The research, for the Women’s Wine and Spirits Awards, also found that female wine buyers are not big spenders, with almost half (46 per cent) shelling out £6 or less on a bottle. A fifth of female buyers (18 per cent), spend less than £5 on average, while just one in 50 women (two per cent) spend an average of £10 or more on a bottle).

I usually go for bottles costing under £6. I have noticed that, if a shopper is craning up towards the expensive wines on the top shelves, they are usually male.

Men tend to be more likely to buy fine wines, says Goolden, and ‘are more vocal in discussing the trophy wines in their wine racks.’

Anyone who saw our wine rack could not fail but be impressed. In the garage between a lawn mower and a rusty freezer, its not-so-fine wines lie alongside bottles of antifreeze and screenwash - the latter probably tastes better than most.

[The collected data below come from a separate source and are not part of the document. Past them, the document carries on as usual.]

(** X1. [upsertJob] changes the current record of no other job: after an
    upsert whose patch does not carry the id [id'], the current record of
    [id'] is what it was. *)
Theorem upsert_leaves_other_jobs (patch : JobRecord) (id' : string) (w : World) :
  jobId patch <> Some id' ->
  exists next w',
    upsertJob patch w = (Ok next, w')
    /\ currentRecord (Some id') w' = currentRecord (Some id') w.
Proof.
  intros Hid. rewrite upsertJob_run. eexists _, _. split; [done|].
  destruct (Text.nonempty id') eqn:Hne.
  - unfold currentRecord, storedJobs, afterUpsert. simpl.
    rewrite findJob_reduceLines by done. rewrite lastWrite_app.
    rewrite bool_decide_eq_false_2 by (by rewrite upsertNext_keeps_jobId).
    destruct (w_jobs w) as [ls|]; simpl; [by rewrite findJob_reduceLines | done].
  - destruct (currentRecord (Some id') (afterUpsert patch w)) as [r|] eqn:E1.
    { apply currentRecord_nonempty in E1. congruence. }
    destruct (currentRecord (Some id') w) as [r|] eqn:E2; [|done].
    apply currentRecord_nonempty in E2. congruence.
Qed.

Lemma upsert_leaves_other_jobs_witness :
  exists next w',
    upsertJob report_90 world_two_jobs = (Ok next, w')
    /\ currentRecord (Some "deploy-2") w' = currentRecord (Some "deploy-2") world_two_jobs.
Proof. apply (upsert_leaves_other_jobs report_90 "deploy-2" world_two_jobs). discriminate. Defined.

Lemma elem_of_sort_insert {A} (cmp : A -> A -> Z) x l y :
  y ∈ sort_insert cmp x l <-> y = x \/ y ∈ l.
Proof. rewrite (sort_insert_perm cmp x l). apply elem_of_cons. Qed.

Lemma sort_insert_ascending x l :
  is_Some (createdAt x) ->
  (forall y, y ∈ l -> is_Some (createdAt y)) ->
  ascending (map createdAtOf l) ->
  ascending (map createdAtOf (sort_insert byCreatedAt x l)).
Proof.
  intros [cx Hx]. induction l as [|y l IH]; intros Hall Hasc.
  - simpl. split; [constructor | done].
  - destruct (Hall y) as [cy Hy]; [left|].
    destruct Hasc as [Hle Hasc]. fold (map createdAtOf l) in Hle, Hasc.
    simpl. unfold byCreatedAt at 1. rewrite Hx, Hy.
    destruct (0 <? cy - cx) eqn:Hc.
    + apply Z.ltb_lt in Hc. simpl. split_and!; [|done|done].
      constructor; [unfold createdAtOf; rewrite Hx, Hy; simpl; lia|].
      eapply Forall_impl; [exact Hle|]. intros z Hz. simpl in Hz.
      unfold createdAtOf in *. rewrite Hx, Hy in *. simpl in *. lia.
    + apply Z.ltb_ge in Hc. simpl. split.
      * apply List.Forall_forall. intros z Hz.
        apply in_map_iff in Hz as (j & <- & Hj).
        apply list_elem_of_In, elem_of_sort_insert in Hj as [->|Hj].
        -- unfold createdAtOf. rewrite Hx, Hy. simpl. lia.
        -- rewrite List.Forall_forall in Hle. apply Hle.
           apply in_map_iff. exists j. split; [done|]. by apply list_elem_of_In.
      * apply IH; [|done]. intros z Hz. apply Hall. by right.
Qed.

Lemma sort_ascending_from l : forall acc,
  (forall y, y ∈ l -> is_Some (createdAt y)) ->
  (forall y, y ∈ acc -> is_Some (createdAt y)) ->
  ascending (map createdAtOf acc) ->
  ascending
    (map createdAtOf (fold_left (fun acc x => sort_insert byCreatedAt x acc) l acc)).
Proof.
  induction l as [|x l IH]; intros acc Hl Hacc Hasc; simpl; [done|].
  apply IH.
  - intros y Hy. apply Hl. by right.
  - intros y [->|Hy]%elem_of_sort_insert; [apply Hl; left | by apply Hacc].
  - apply sort_insert_ascending; [apply Hl; left | done | done].
Qed.

Lemma lastWrite_elem_of id lines j : lastWrite id lines = Some j -> Parsed j ∈ lines.
Proof.
  induction lines as [|l lines IH]; simpl; [done|].
  destruct (lastWrite id lines) as [j'|].
  - intros [= ->]. right. by apply IH.
  - destruct l as [| | |j0]; try done.
    case_bool_decide; [|done]. intros [= ->]. left.
Qed.

(** X2. [readJobs] returns the current records in ascending order of
    [createdAt], provided every record of the file carries one (as every
    record written by [upsertJob] does). *)
Theorem readJobs_sorted_by_createdAt (w : World) :
  (forall j, Parsed j ∈ jobLines w -> is_Some (createdAt j)) ->
  exists jobs, readJobs w = (Ok jobs, w) /\ ascending (map createdAtOf jobs).
Proof.
  intros Hall. rewrite readJobs_run. eexists. split; [done|].
  unfold storedJobs, jobLines in *. destruct (w_jobs w) as [lines|]; [|done].
  simpl in Hall. unfold reduceLines, sort.
  apply sort_ascending_from; [|by intros y Hy%elem_of_nil|done].
  intros y Hy.
  assert (Hin : y ∈ reduceLines lines).
  { unfold reduceLines. by rewrite sort_perm. }
  apply reduceLines_elem_of in Hin as (id & _ & Hl).
  by apply Hall, (lastWrite_elem_of id).
Qed.

Lemma readJobs_sorted_by_createdAt_witness :
  exists jobs, readJobs world_two_jobs = (Ok jobs, world_two_jobs)
    /\ ascending (map createdAtOf jobs).
Proof.
  apply (readJobs_sorted_by_createdAt world_two_jobs).
  intros j Hj. vm_compute in Hj.
  apply elem_of_cons in Hj as [[= ->]|Hj]; [by eexists|].
  apply elem_of_cons in Hj as [[= ->]|Hj]; [by eexists|].
  by apply elem_of_nil in Hj.
Defined.

(** X3. Whatever the patch says, the record [upsertJob] appends carries as
    [updatedAt] and [lastActivityAt] the last two clock readings of the
    call: a patch cannot set them. The record is appended as the last line
    of the file. *)
Theorem upsert_stamps_last_two_readings (patch : JobRecord) (w : World) :
  exists next w',
    upsertJob patch w = (Ok next, w')
    /\ (w_reads w + 2 <= w_reads w')%nat
    /\ updatedAt next = Some (w_clock w (w_reads w' - 2)%nat)
    /\ lastActivityAt next = Some (w_clock w (w_reads w' - 1)%nat)
    /\ jobLines w' = jobLines w ++ [Parsed next].
Proof.
  rewrite upsertJob_run. eexists _, _. split; [done|].
  unfold afterUpsert, upsertNext, upsertReads. simpl.
  destruct (currentRecord (jobId patch) w) as [prev|]; simpl;
    (split_and!; [lia | f_equal; f_equal; lia | f_equal; f_equal; lia | done]).
Qed.

(** X4. The first report of a job id: the record starts in state
    [registered] unless the patch names a state, its [createdAt] is the
    first clock reading of the call unless the patch carries one, the other
    descriptive properties are the patch's, and five readings are taken. *)
Theorem first_report_defaults (patch : JobRecord) (w : World) :
  currentRecord (jobId patch) w = None ->
  exists next w',
    upsertJob patch w = (Ok next, w')
    /\ state next = Some (nullish (state patch) registered)
    /\ createdAt next = Some (nullish (createdAt patch) (w_clock w (w_reads w)))
    /\ title next = title patch /\ owner next = owner patch
    /\ progress next = progress patch /\ detail next = detail patch
    /\ w_reads w' = (5 + w_reads w)%nat.
Proof.
  intros Hnew. rewrite upsertJob_run. eexists _, _. split; [done|].
  unfold afterUpsert, upsertNext, upsertReads. rewrite Hnew.
  destruct patch as [pid pt po ps pp pd pc pu pa]. simpl.
  split_and!; try done; [by destruct ps | by destruct pc | by destruct pt
    | by destruct po | by destruct pp | by destruct pd].
Qed.

Lemma first_report_defaults_witness :
  exists next w',
    upsertJob report_90 world0 = (Ok next, w')
    /\ state next = Some (nullish (state report_90) registered)
    /\ createdAt next
       = Some (nullish (createdAt report_90) (w_clock world0 (w_reads world0)))
    /\ title next = title report_90 /\ owner next = owner report_90
    /\ progress next = progress report_90 /\ detail next = detail report_90
    /\ w_reads w' = (5 + w_reads world0)%nat.
Proof. apply (first_report_defaults report_90 world0). vm_compute. reflexivity. Defined.

(** X5. A confirmed reset forgets every job: afterwards no job id has a
    current record, and the next report of any job starts over, as the only
    line of the file, with a [createdAt] of its own. *)
Theorem report_after_reset_starts_over (cfg : Config) (patch : JobRecord)
    (w : World) :
  enabled cfg = true ->
  exists w1 next w2,
    progress_briefing_reset cfg (JsBool true) w = (Ok msg_cleared, w1)
    /\ (forall id, currentRecord id w1 = None)
    /\ upsertJob patch w1 = (Ok next, w2)
    /\ createdAt next = Some (nullish (createdAt patch) (w_clock w (w_reads w)))
    /\ jobLines w2 = [Parsed next].
Proof.
  intros Hen. unfold progress_briefing_reset. rewrite Hen. simpl.
  eexists _, _, _. split; [reflexivity|].
  assert (Hnone : forall id,
    currentRecord id
      (with_stateFile (Some resetState)
         (with_state (fun _ => resetState)
            (with_jobs (fun f => match f with Some _ => Some [] | None => None end) w)))
    = None).
  { intros id. unfold currentRecord, storedJobs. simpl. by destruct (w_jobs w). }
  split; [exact Hnone|]. rewrite upsertJob_run. split; [done|].
  unfold afterUpsert, upsertNext. rewrite Hnone.
  destruct patch as [pid pt po ps pp pd pc pu pa]. simpl.
  split; [by destruct pc|]. unfold jobLines. simpl. by destruct (w_jobs w).
Qed.

Lemma report_after_reset_starts_over_witness :
  exists w1 next w2,
    progress_briefing_reset (mkConfig None None None None None None) (JsBool true)
      world_two_jobs = (Ok msg_cleared, w1)
    /\ (forall id, currentRecord id w1 = None)
    /\ upsertJob report_90 w1 = (Ok next, w2)
    /\ createdAt next
       = Some (nullish (createdAt report_90)
                 (w_clock world_two_jobs (w_reads world_two_jobs)))
    /\ jobLines w2 = [Parsed next].
Proof.
  apply (report_after_reset_starts_over (mkConfig None None None None None None)
           report_90 world_two_jobs).
  reflexivity.
Defined.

My ‘trophy wine’ is a dusty bottle of Isla Nera Merlot won two years ago on a tombola at a village carnival.

My simplistic wine selection method would doubtless be pooh-poohed by so-called experts, but I recall a TV programme not long ago in which three wine connoisseurs were asked to choose what they believed was the most expensive and cheapest wine from a selection. On quite a few occasions, they picked out the less-than-a-fiver bottle as the most costly. It was interesting and raised a few shocked gasps among the tasters.

It does not always follow that paying more brings a better experience. I admit I have bought some duds, but I’ve also bought some wonderful wines for under £5.

Wine snobs, who revere certain vintages and vineyards, need to check out Aldi or Asda on a Saturday night. They could broaden their horizons and save a few bob.

While men pretend to be knowledgeable, as Goolden says, women “just get on with enjoying it.”